(* ===== verification/WgPacket.v ===== *)
(** * WgPacket: the WireGuard primitives, errors and messages.

    Models crates/chan-wireguard/src/noise/errors.rs, and from noise/mod.rs
    the message types and [parse_incoming_packet].  The cryptography is that
    of the ring, blake2, chacha20poly1305 and x25519-dalek crates: it is the
    class [Crypto], with what those crates document as [CryptoLaws]. *)

From S2P Require Import Prelude LeBytes.

(** ** Primitives *)

(** A hash fed in pieces hashes what they are together, so the hashes and
    MACs take one string.  Sealing returns the ciphertext with its tag. *)
Class Crypto := {
  blake2s : bytes → bytes;
  hmac_blake2s : bytes → bytes → bytes;
  blake2s_mac : nat → bytes → bytes → bytes;
  x25519_public : bytes → bytes;
  diffie_hellman : bytes → bytes → bytes;
  chacha20_seal : bytes → bytes → bytes → bytes → bytes;
  chacha20_open : bytes → bytes → bytes → bytes → option bytes;
  xchacha20_seal : bytes → bytes → bytes → bytes → bytes;
  xchacha20_open : bytes → bytes → bytes → bytes → option bytes;
}.

(** What the crates document: sizes, that both ends of an exchange compute
    the same secret, and that what was sealed opens. *)
Class CryptoLaws `{!Crypto} : Prop := {
  blake2s_length d : length (blake2s d) = 32%nat;
  hmac_length k d : length (hmac_blake2s k d) = 32%nat;
  mac_length n k d : length (blake2s_mac n k d) = n;
  public_length s : length (x25519_public s) = 32%nat;
  dh_agrees a b : diffie_hellman a (x25519_public b) = diffie_hellman b (x25519_public a);
  chacha20_length k n a p : length (chacha20_seal k n a p) = (length p + 16)%nat;
  chacha20_opens k n a p : chacha20_open k n a (chacha20_seal k n a p) = Some p;
  xchacha20_length k n a p : length (xchacha20_seal k n a p) = (length p + 16)%nat;
  xchacha20_opens k n a p : xchacha20_open k n a (xchacha20_seal k n a p) = Some p;
}.

(** ** Errors *)

Inductive WireGuardError :=
| DestinationBufferTooSmall
| IncorrectPacketLength
| UnexpectedPacket
| WrongPacketType
| WrongIndex
| WrongKey
| InvalidTai64nTimestamp
| WrongTai64nTimestamp
| InvalidMac
| InvalidAeadTag
| InvalidCounter
| DuplicateCounter
| InvalidPacket
| NoCurrentSession
| LockFailed
| ConnectionExpired
| UnderLoad.

#[global] Instance WireGuardError_eq_dec : EqDecision WireGuardError.
Proof. solve_decision. Defined.

(** ** Messages *)

Definition HANDSHAKE_INIT : Z := 1.
Definition HANDSHAKE_RESP : Z := 2.
Definition COOKIE_REPLY : Z := 3.
Definition DATA : Z := 4.

Definition HANDSHAKE_INIT_SZ : nat := 148.
Definition HANDSHAKE_RESP_SZ : nat := 92.
Definition COOKIE_REPLY_SZ : nat := 64.
Definition DATA_OVERHEAD_SZ : nat := 32.

Record HandshakeInit := mkHandshakeInit {
  hi_sender_idx : Z;
  hi_unencrypted_ephemeral : bytes;
  hi_encrypted_static : bytes;
  hi_encrypted_timestamp : bytes;
}.

Record HandshakeResponse := mkHandshakeResponse {
  hr_sender_idx : Z;
  hr_receiver_idx : Z;
  hr_unencrypted_ephemeral : bytes;
  hr_encrypted_nothing : bytes;
}.

Record PacketCookieReply := mkPacketCookieReply {
  cr_receiver_idx : Z;
  cr_nonce : bytes;
  cr_encrypted_cookie : bytes;
}.

Record PacketData := mkPacketData {
  pd_receiver_idx : Z;
  pd_counter : Z;
  pd_encrypted : bytes;
}.

Inductive Packet :=
| PHandshakeInit (p : HandshakeInit)
| PHandshakeResponse (p : HandshakeResponse)
| PCookieReply (p : PacketCookieReply)
| PData (p : PacketData).

(** [u32::from_le_bytes(src[at..at + 4])]. *)
Definition u32_from (src : bytes) (at_ : nat) : Z := from_le_bytes (slice at_ 4 src).

Definition parse_incoming_packet (src : bytes) : result Packet WireGuardError :=
  if (length src <? 4)%nat then Err InvalidPacket
  else
    let packet_type := u32_from src 0 in
    if (packet_type =? HANDSHAKE_INIT) && (length src =? HANDSHAKE_INIT_SZ)%nat then
      Ok (PHandshakeInit (mkHandshakeInit (u32_from src 4) (slice 8 32 src) (slice 40 48 src)
            (slice 88 28 src)))
    else if (packet_type =? HANDSHAKE_RESP) && (length src =? HANDSHAKE_RESP_SZ)%nat then
      Ok (PHandshakeResponse (mkHandshakeResponse (u32_from src 4) (u32_from src 8)
            (slice 12 32 src) (slice 44 16 src)))
    else if (packet_type =? COOKIE_REPLY) && (length src =? COOKIE_REPLY_SZ)%nat then
      Ok (PCookieReply (mkPacketCookieReply (u32_from src 4) (slice 8 24 src) (slice 32 32 src)))
    else if (packet_type =? DATA) && (DATA_OVERHEAD_SZ <=? length src)%nat then
      Ok (PData (mkPacketData (u32_from src 4) (from_le_bytes (slice 8 8 src)) (drop 16 src)))
    else Err InvalidPacket.

(** ** Layout

    The bytes of each message, as the formatting code of session.rs,
    handshake.rs and rate_limiter.rs lays them out. *)

Definition le32 (z : Z) : bytes := to_le_bytes 4 z.

Definition init_message (index : Z) (ephemeral static timestamp macs : bytes) : bytes :=
  le32 HANDSHAKE_INIT ++ le32 index ++ ephemeral ++ static ++ timestamp ++ macs.

Definition response_message (index peer : Z) (ephemeral nothing macs : bytes) : bytes :=
  le32 HANDSHAKE_RESP ++ le32 index ++ le32 peer ++ ephemeral ++ nothing ++ macs.

Definition cookie_message (index : Z) (nonce cookie : bytes) : bytes :=
  le32 COOKIE_REPLY ++ le32 index ++ nonce ++ cookie.

Definition data_message (index counter : Z) (sealed : bytes) : bytes :=
  le32 DATA ++ le32 index ++ to_le_bytes 8 counter ++ sealed.

(** ** Lemmas *)

Lemma le32_length z : length (le32 z) = 4%nat.
Proof. apply to_le_length. Qed.

Lemma le32_from z : is_u32 z → from_le_bytes (le32 z) = z.
Proof. intros [H1 H2]. apply le_round_trip. unfold u32_max in H2. split; [done|]. simpl. lia. Qed.

Lemma le64_from z : is_u64 z → from_le_bytes (to_le_bytes 8 z) = z.
Proof. intros [H1 H2]. apply le_round_trip. unfold u64_max in H2. split; [done|]. simpl. lia. Qed.

#[global] Arguments le32 : simpl never.
#[global] Arguments to_le_bytes : simpl never.

(** The first range of a message, and those behind it. *)
Lemma slice_head n (a l : bytes) : length a = n → slice 0 n (a ++ l) = a.
Proof. intros H. by apply slice_app_l. Qed.

Lemma slice_next at_ n (a l : bytes) k :
  length a = k → (k ≤ at_)%nat → slice at_ n (a ++ l) = slice (at_ - k) n l.
Proof. intros <- H. by apply slice_app_r. Qed.

Lemma slice_last n (a : bytes) : length a = n → slice 0 n a = a.
Proof. intros H. by apply slice_all. Qed.

(** Read a range of a concatenation whose pieces have known lengths. *)
Ltac read_slice :=
  repeat first
    [ rewrite slice_head by (rewrite ?le32_length, ?to_le_length; done)
    | rewrite slice_last by (rewrite ?le32_length, ?to_le_length; done)
    | match goal with
      | H : length ?a = ?k |- context [slice ?n ?m (?a ++ ?l)] =>
          rewrite (slice_next n m a l k H) by lia; cbn [Nat.sub]
      | |- context [slice ?n ?m (le32 ?z ++ ?l)] =>
          rewrite (slice_next n m (le32 z) l 4 (le32_length z)) by lia; cbn [Nat.sub]
      | |- context [slice ?n ?m (to_le_bytes ?k ?z ++ ?l)] =>
          rewrite (slice_next n m (to_le_bytes k z) l k (to_le_length k z)) by lia; cbn [Nat.sub]
      end ].

Lemma parse_init index ephemeral static timestamp macs :
  is_u32 index → length ephemeral = 32%nat → length static = 48%nat →
  length timestamp = 28%nat → length macs = 32%nat →
  parse_incoming_packet (init_message index ephemeral static timestamp macs)
  = Ok (PHandshakeInit (mkHandshakeInit index ephemeral static timestamp)).
Proof.
  intros Hi He Hs Ht Hm. unfold parse_incoming_packet, init_message, u32_from.
  assert (Hl : length (le32 HANDSHAKE_INIT ++ le32 index ++ ephemeral ++ static ++ timestamp ++ macs)
    = HANDSHAKE_INIT_SZ) by (rewrite !length_app, !le32_length, He, Hs, Ht, Hm; done).
  rewrite Hl, slice_head, le32_from by (apply le32_length || done).
  cbn [Nat.ltb Nat.leb Nat.eqb HANDSHAKE_INIT_SZ HANDSHAKE_INIT Z.eqb Pos.eqb andb].
  read_slice. by rewrite !le32_from.
Qed.

Lemma parse_response index peer ephemeral nothing macs :
  is_u32 index → is_u32 peer → length ephemeral = 32%nat → length nothing = 16%nat →
  length macs = 32%nat →
  parse_incoming_packet (response_message index peer ephemeral nothing macs)
  = Ok (PHandshakeResponse (mkHandshakeResponse index peer ephemeral nothing)).
Proof.
  intros Hi Hp He Hn Hm. unfold parse_incoming_packet, response_message, u32_from.
  assert (Hl : length (le32 HANDSHAKE_RESP ++ le32 index ++ le32 peer ++ ephemeral ++ nothing ++ macs)
    = HANDSHAKE_RESP_SZ) by (rewrite !length_app, !le32_length, He, Hn, Hm; done).
  rewrite Hl, slice_head, le32_from by (apply le32_length || done).
  cbn [Nat.ltb Nat.leb Nat.eqb HANDSHAKE_RESP_SZ HANDSHAKE_RESP HANDSHAKE_INIT Z.eqb Pos.eqb andb].
  read_slice. by rewrite !le32_from.
Qed.

Lemma parse_cookie index nonce cookie :
  is_u32 index → length nonce = 24%nat → length cookie = 32%nat →
  parse_incoming_packet (cookie_message index nonce cookie)
  = Ok (PCookieReply (mkPacketCookieReply index nonce cookie)).
Proof.
  intros Hi Hn Hc. unfold parse_incoming_packet, cookie_message, u32_from.
  assert (Hl : length (le32 COOKIE_REPLY ++ le32 index ++ nonce ++ cookie) = COOKIE_REPLY_SZ)
    by (rewrite !length_app, !le32_length, Hn, Hc; done).
  rewrite Hl, slice_head, le32_from by (apply le32_length || done).
  cbn [Nat.ltb Nat.leb Nat.eqb COOKIE_REPLY_SZ COOKIE_REPLY HANDSHAKE_INIT HANDSHAKE_RESP Z.eqb Pos.eqb andb].
  read_slice. by rewrite !le32_from.
Qed.

Lemma parse_data index counter sealed :
  is_u32 index → is_u64 counter → (16 ≤ length sealed)%nat →
  parse_incoming_packet (data_message index counter sealed)
  = Ok (PData (mkPacketData index counter sealed)).
Proof.
  intros Hi Hc Hs. unfold parse_incoming_packet, data_message, u32_from.
  set (m := le32 DATA ++ _). assert (Hl : length m = (16 + length sealed)%nat)
    by (subst m; rewrite !length_app, !le32_length, to_le_length; done).
  rewrite Hl. replace (16 + length sealed <? 4)%nat with false
    by (symmetry; apply Nat.ltb_ge; lia).
  replace (DATA_OVERHEAD_SZ <=? 16 + length sealed)%nat with true
    by (symmetry; apply Nat.leb_le; unfold DATA_OVERHEAD_SZ; lia).
  assert (Hd : drop 16 m = sealed).
  { subst m. rewrite !app_assoc. apply drop_app_length'.
    by rewrite !length_app, !le32_length, to_le_length. }
  rewrite Hd. subst m. rewrite slice_head, le32_from by (apply le32_length || done).
  cbn [DATA HANDSHAKE_INIT HANDSHAKE_RESP COOKIE_REPLY Z.eqb Pos.eqb andb]. read_slice.
  by rewrite le32_from, le64_from.
Qed.

(** ** A concrete instance

    Primitives with the documented sizes and agreements, and no secrecy: the
    laws can hold, and concrete runs can be evaluated. *)

Module Toy.

Definition fit (n : nat) (l : bytes) : bytes := take n (l ++ replicate n 0).

Definition sum (l : bytes) : Z := foldr Z.add 0 l.

Definition mac (n : nat) (k d : bytes) : bytes := fit n ((sum k + 3 * sum d) mod 256 :: k ++ d).

Definition seal (k n a p : bytes) : bytes := p ++ mac 16 k (n ++ a ++ p).

Definition open_ (k n a c : bytes) : option bytes :=
  let p := take (length c - 16) c in
  if bool_decide (drop (length c - 16) c = mac 16 k (n ++ a ++ p)) then Some p else None.

Definition mix (a b : bytes) : bytes := zip_with (λ x y, (x + y) mod 256) (fit 32 a) (fit 32 b).

Lemma fit_length n l : length (fit n l) = n.
Proof. unfold fit. rewrite length_take, length_app, length_replicate. lia. Qed.

Lemma fit_fit n l : length l = n → fit n l = l.
Proof. intros <-. unfold fit. by rewrite take_app_length. Qed.

Lemma mix_comm a b : mix a b = mix b a.
Proof. unfold mix. rewrite <- zip_with_flip. apply zip_with_ext; [|done|done]. intros x y. unfold flip. by rewrite Z.add_comm. Qed.

Lemma seal_length k n a p : length (seal k n a p) = (length p + 16)%nat.
Proof. unfold seal, mac. by rewrite length_app, fit_length. Qed.

Lemma open_seal k n a p : open_ k n a (seal k n a p) = Some p.
Proof.
  unfold open_. rewrite seal_length. replace (length p + 16 - 16)%nat with (length p) by lia.
  unfold seal. rewrite take_app_length, drop_app_length. by rewrite bool_decide_true.
Qed.

End Toy.

Definition toy_crypto : Crypto := {|
  blake2s := λ d, Toy.mac 32 [] d;
  hmac_blake2s := Toy.mac 32;
  blake2s_mac := Toy.mac;
  x25519_public := Toy.fit 32;
  diffie_hellman := Toy.mix;
  chacha20_seal := Toy.seal;
  chacha20_open := Toy.open_;
  xchacha20_seal := Toy.seal;
  xchacha20_open := Toy.open_;
|}.

Lemma toy_laws : @CryptoLaws toy_crypto.
Proof.
  split; intros;
    first [apply Toy.fit_length | apply Toy.seal_length | apply Toy.open_seal | idtac].
  change (Toy.mix a (Toy.fit 32 b) = Toy.mix b (Toy.fit 32 a)).
  rewrite Toy.mix_comm. unfold Toy.mix. by rewrite !(Toy.fit_fit 32 (Toy.fit 32 _)) by apply Toy.fit_length.
Qed.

## WHAT IS NEEDED
Check each line above for "PHandshakeResponse" and return the ones that have it.

## OUTPUT FOR THIS TASK
| PHandshakeResponse (p : HandshakeResponse)
      Ok (PHandshakeResponse (mkHandshakeResponse (u32_from src 4) (u32_from src 8)
  = Ok (PHandshakeResponse (mkHandshakeResponse index peer ephemeral nothing)).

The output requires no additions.